To minimize the likely hood of the "flippin' and flyin'" kickback look at the two diagrams below the animation and read the text. If you take the pecaution shown in the second diagram you will significiantly decrease having the "flippin'and flyin'" kickback happen to you. Worst case, it'll be the small cut off that goes flying and not the rest of the board.
....If you use the fence and miter gauge for cutting dados or rabbets, you run the risk of a "flippin' and flyin'" kickback. Using a stand off board clamped to the fence in front of the blade can signicantly reduce the risk.
USE THE SPLITTER OR BETTER YET A RIVING KNIFE!
(pointed out by MadMark - see links on the last page of kickback to get to his safety page)
....Small stock can be harder to control than large stock, especially towards the back of the blade where bad things can start to happen. Small pieces get thrown a lot faster than larger, more massive pieces.

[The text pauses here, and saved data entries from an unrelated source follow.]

(* ===== verification/Resolver.v ===== *)
(** Resolving an address to an account: [internal/store/recipient_resolver.go].

    [resolveOnce] of the source calls itself in two ways: rewritten to the
    target of an alias domain with the rewrite switched off, and, through
    [configuredPostmaster], strictly for the configured account.  The calls nest
    at most four deep, so the function is given layer by layer;
    [resolveOnce_eq] (in [ResolverThm]) shows that it satisfies the recursive
    equation of the source. *)

From S2P Require Import Prelude GoStrings Pebble Proto UserData Acl Directory Domains Srs.
From Stdlib Require Import Ascii.

Definition ErrRecipientUnavailable : err := Sentinel "recipient unavailable".

(** Which stores the node has, and the configured postmaster account.  The
    address store reads the same Pebble store as the resolver. *)
Record RecipientResolver := mkResolver {
  rr_addresses : bool; rr_pebble : bool; rr_system : option SystemIndex; rr_postmasterAccount : string }.

Definition isRoleLocalPart (local : string) : bool := String.eqb local "postmaster" || String.eqb local "abuse".
Definition roleLocalParts : list string := ["postmaster"; "abuse"].
Definition unavailable (email : string) : err := Wrap ("resolve recipient: " +:+ email) ErrRecipientUnavailable.

Section Resolver.
Context {DB : Type} `{PebbleDB DB} `{Codec AddressRecord} `{Codec UserProfile} `{GoUnicode}.

Definition SetPostmasterAccount (r : RecipientResolver) (addr : string) : RecipientResolver :=
  mkResolver (rr_addresses r) (rr_pebble r) (rr_system r) (ToLower (TrimSpace addr)).

Section Lookup.
Context (r : RecipientResolver) (ps : DB).

(** No row, a failing query and an empty ID are one case. *)
Definition usersRow (username : string) : option (string * bool) :=
  match rr_system r with
  | None => None
  | Some si =>
      match si_down si, si_users si !! username with
      | None, Some (id, enabled) => if String.eqb id "" then None else Some (id, enabled)
      | _, _ => None
      end
  end.

Definition live (email userID : string) (strict : bool) : result string :=
  if negb (rr_pebble r) then
    if strict then Err (Errorf ("resolve account: " +:+ email +:+ ": no profile store")) else Ok userID
  else
    match profileState ps userID with
    | Err e => if strict then Err (Wrap ("resolve account: " +:+ email) e) else Ok userID
    | Ok (exists_, disabled) => if negb exists_ || disabled then Err (unavailable email) else Ok userID
    end.
Definition liveEnabled (email userID : string) (enabled strict : bool) : result string :=
  if negb (rr_pebble r) && negb enabled then Err (unavailable email) else live email userID strict.

Definition is_hosted (domain : string) : bool := match DomainHosted ps domain with Ok h => h | Err _ => false end.
Definition is_disabled (domain : string) : bool := match DomainDisabled ps domain with Ok off => off | Err _ => false end.

(** ** The postmaster tier *)

Definition postmasterOwner (domain : string) : option string :=
  if negb (rr_pebble r) || String.eqb domain "" || Contains domain "/" then None else
  if negb (is_hosted domain) then None else
  match Get ps (domainOwnerKey domain) with
  | Err _ => None
  | Ok data =>
      let id := TrimSpace data in
      if String.eqb id "" then None else
      match profileState ps id with
      | Ok (true, false) => Some id
      | _ => None
      end
  end.

(** [configured] is the outcome of [configuredPostmaster]. *)
Definition postmasterTarget (configured : option string) (domain : string) : option string :=
  if negb (rr_pebble r) || String.eqb domain "" || Contains domain "/" then None else
  if negb (is_hosted domain) then None else
  match postmasterOwner domain with
  | Some id => Some id
  | None =>
      match DomainAliasOf ps domain with
      | Ok (Some target) =>
          if is_disabled target then None else
          match postmasterOwner target with Some id => Some id | None => configured end
      | _ => configured
      end
  end.

(** ** Alias domains *)

Definition aliasTarget (email : string) (allowRewrite : bool) : option string :=
  if negb allowRewrite || negb (rr_pebble r) then None else
  match CutLast email "@" with
  | None => None
  | Some (local, domain) =>
      if String.eqb local "" || negb (validAliasName domain) then None else
      match DomainAliasOf ps domain with
      | Ok (Some target) =>
          if String.eqb target domain || negb (is_hosted domain) || negb (is_hosted target) then None else Some target
      | _ => None
      end
  end.

(** ** The tiers *)

Definition normalise (email : string) : string :=
  ToLower (TrimSpace (TrimSuffix (TrimPrefix email "<") ">")).

(** The explicit record of an address: its owner, for a primary address or an
    alias, and the owner of a verified identity. *)
Definition address_entry (email : string) : option AddressRecord :=
  if negb (rr_addresses r) then None else
  match addr_Get ps email with
  | Ok (Some rec) => if String.eqb (ar_UserId rec) "" then None else Some rec
  | _ => None
  end.
Definition routes (rec : AddressRecord) : bool := String.eqb (ar_Kind rec) "primary" || String.eqb (ar_Kind rec) "alias".

(** Tier 2a: [None] when there is no legacy alias, or nothing to look its
    target up in. *)
Definition legacy_alias (email : string) (strict : bool) : option (result string) :=
  if negb (rr_pebble r) then None else
  match Get ps ("/system/alias/" +:+ email) with
  | Err _ => None
  | Ok aliasData =>
      if String.eqb aliasData "" then None else
      let targetUsername := TrimSpace aliasData in
      match usersRow targetUsername with
      | Some (userID, enabled) => Some (liveEnabled email userID enabled strict)
      | None =>
          if rr_addresses r then
            match addr_Get ps (ToLower targetUsername) with
            | Ok (Some rec) => if negb (String.eqb (ar_UserId rec) "") && routes rec
                               then Some (live email (ar_UserId rec) strict) else Some (Err (unavailable email))
            | Ok None => Some (Err (unavailable email))
            | Err e => Some (Err (Wrap ("resolve recipient: " +:+ email +:+ ": alias target lookup") e))
            end
          else match rr_system r with Some _ => Some (Err (unavailable email)) | None => None end
      end
  end.

(** Tier 3. *)
Definition catch_all (email : string) : option (result string) :=
  if negb (rr_pebble r) then None else
  match SplitN email "@" 2 with
  | [local; domain] =>
      if String.eqb domain "" || IsSRS local then None else
      match Get ps (CatchAllKey domain) with
      | Err _ => None
      | Ok data => let ownerID := TrimSpace data in
                   if String.eqb data "" || String.eqb ownerID "" then None else Some (live email ownerID false)
      end
  | _ => None
  end.

Definition not_local (email : string) : result string := Err (Errorf ("resolve recipient: " +:+ email +:+ ": not a local address")).

(** The role address of a hosted domain, when [email] is one. *)
Definition role_domain (email : string) : option string :=
  match Cut email "@" with Some (local, domain) => if isRoleLocalPart local then Some domain else None | None => None end.

(** The part after the explicit tiers: postmaster, alias rewrite, catch-all. *)
Definition last_tiers (strict allowRewrite : bool) (configured : option string) (again : string -> result string)
    (email : string) : result string :=
  let alias := aliasTarget email allowRewrite in
  let role := if strict then None else role_domain email in
  match match role with
        | Some domain => match alias with Some _ => postmasterOwner domain | None => postmasterTarget configured domain end
        | None => None
        end with
  | Some id => Ok id
  | None =>
      match alias with
      | Some target => again ((match Cut email "@" with Some (local, _) => local | None => email end) +:+ "@" +:+ target)
      | None =>
          match (if strict then None else catch_all email) with
          | Some res => res
          | None =>
              match role with
              | Some domain => if rr_pebble r && negb (Contains domain "/") && is_hosted domain
                               then Err (unavailable email) else not_local email
              | None => not_local email
              end
          end
      end
  end.

(** The body of [resolveOnce], with what its inner calls give. *)
Definition resolve_step (strict allowRewrite : bool) (configured : option string) (again : string -> result string)
    (email : string) : result string :=
  let email := normalise email in
  if String.eqb email "" then Err (Errorf "resolve recipient: empty address") else
  if String.eqb email "postmaster" && negb strict then
    match configured with Some id => Ok id | None => not_local email end
  else
  let parts := CutLast email "@" in
  if match parts with Some (local, _) => negb (String.eqb local "") && IsNoRelay local | None => false end
  then Err (Errorf ("resolve recipient: " +:+ email +:+ ": reserved address")) else
  if negb strict && rr_pebble r &&
     match parts with Some (local, domain) => negb (String.eqb local "") && is_disabled domain | None => false end
  then Err (unavailable email) else
  let entry := address_entry email in
  match entry with
  | Some rec =>
      if routes rec then live email (ar_UserId rec) strict else
      let identityOwner := if String.eqb (ar_Kind rec) "identity" && ar_Verified rec then Some (ar_UserId rec) else None in
      match legacy_alias email strict with
      | Some res => res
      | None =>
          match usersRow email with
          | Some (userID, enabled) => liveEnabled email userID enabled strict
          | None =>
              match (if strict then None else identityOwner) with
              | Some owner => live email owner strict
              | None => last_tiers strict allowRewrite configured again email
              end
          end
      end
  | None =>
      match legacy_alias email strict with
      | Some res => res
      | None =>
          match usersRow email with
          | Some (userID, enabled) => liveEnabled email userID enabled strict
          | None => last_tiers strict allowRewrite configured again email
          end
      end
  end.

(** ** The layers *)

Definition stop (email : string) : result string := not_local email.
Definition strict_rewritten : string -> result string := resolve_step true false None stop.
Definition strict_resolve : string -> result string := resolve_step true true None strict_rewritten.
Definition configuredPostmaster : option string :=
  if String.eqb (rr_postmasterAccount r) "" then None else
  match strict_resolve (rr_postmasterAccount r) with Ok id => Some id | Err _ => None end.
Definition open_rewritten : string -> result string := resolve_step false false configuredPostmaster stop.
Definition open_resolve : string -> result string := resolve_step false true configuredPostmaster open_rewritten.

Definition resolveOnce (email : string) (strict allowRewrite : bool) : result string :=
  match strict, allowRewrite with
  | true, true => strict_resolve email
  | true, false => strict_rewritten email
  | false, true => open_resolve email
  | false, false => open_rewritten email
  end.
Definition ResolveRecipient (email : string) : result string := resolveOnce email false true.
Definition ResolveAccount (email : string) : result string := resolveOnce email true true.

Definition HasPostmasterTarget (domain : string) : bool :=
  match postmasterTarget configuredPostmaster (ToLower domain) with Some _ => true | None => false end.

Definition DomainsWithoutPostmaster : result (list string) :=
  if negb (rr_pebble r) then Ok [] else
  let? it := wrapf "scan domains" (PrefixScan ps domainPrefix) in
  let? out := collect (fun k v =>
    let name := TrimPrefix k domainPrefix in
    if String.eqb name "" || Contains name "/" then Ok None else
    let? val := wrapf ("read domain " +:+ name) (iter_value v) in
    if String.eqb val "disabled" then Ok None else
    let name := ToLower name in
    Ok (if forallb (fun role => is_ok (ResolveRecipient (role +:+ "@" +:+ name))) roleLocalParts then None else Some name)) it in
  Ok (string_sort out).

End Lookup.
End Resolver.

....An unexpected stop during cutting can be distracting and cause you to lose control of the stock. Having an obstruction in the outfeed path of the cut stock means you have to stop and clear the path. Letting go of the stock to turn the saw off can be distracting and can result in losing control of the stock - not a good idea. BEFORE you start the saw, check the outfeed path and verify that it's clear. If you're using a roller stand, make sure it's set to the proper height - too high and it can stop your feeding of the stock or get knocked over by the stock and be totally ineffective. Too low and the stock being cut can be raised up into the horizontally spinning teeth as you finish the cut and that's just when you're hands and body are closest to the spinning blade.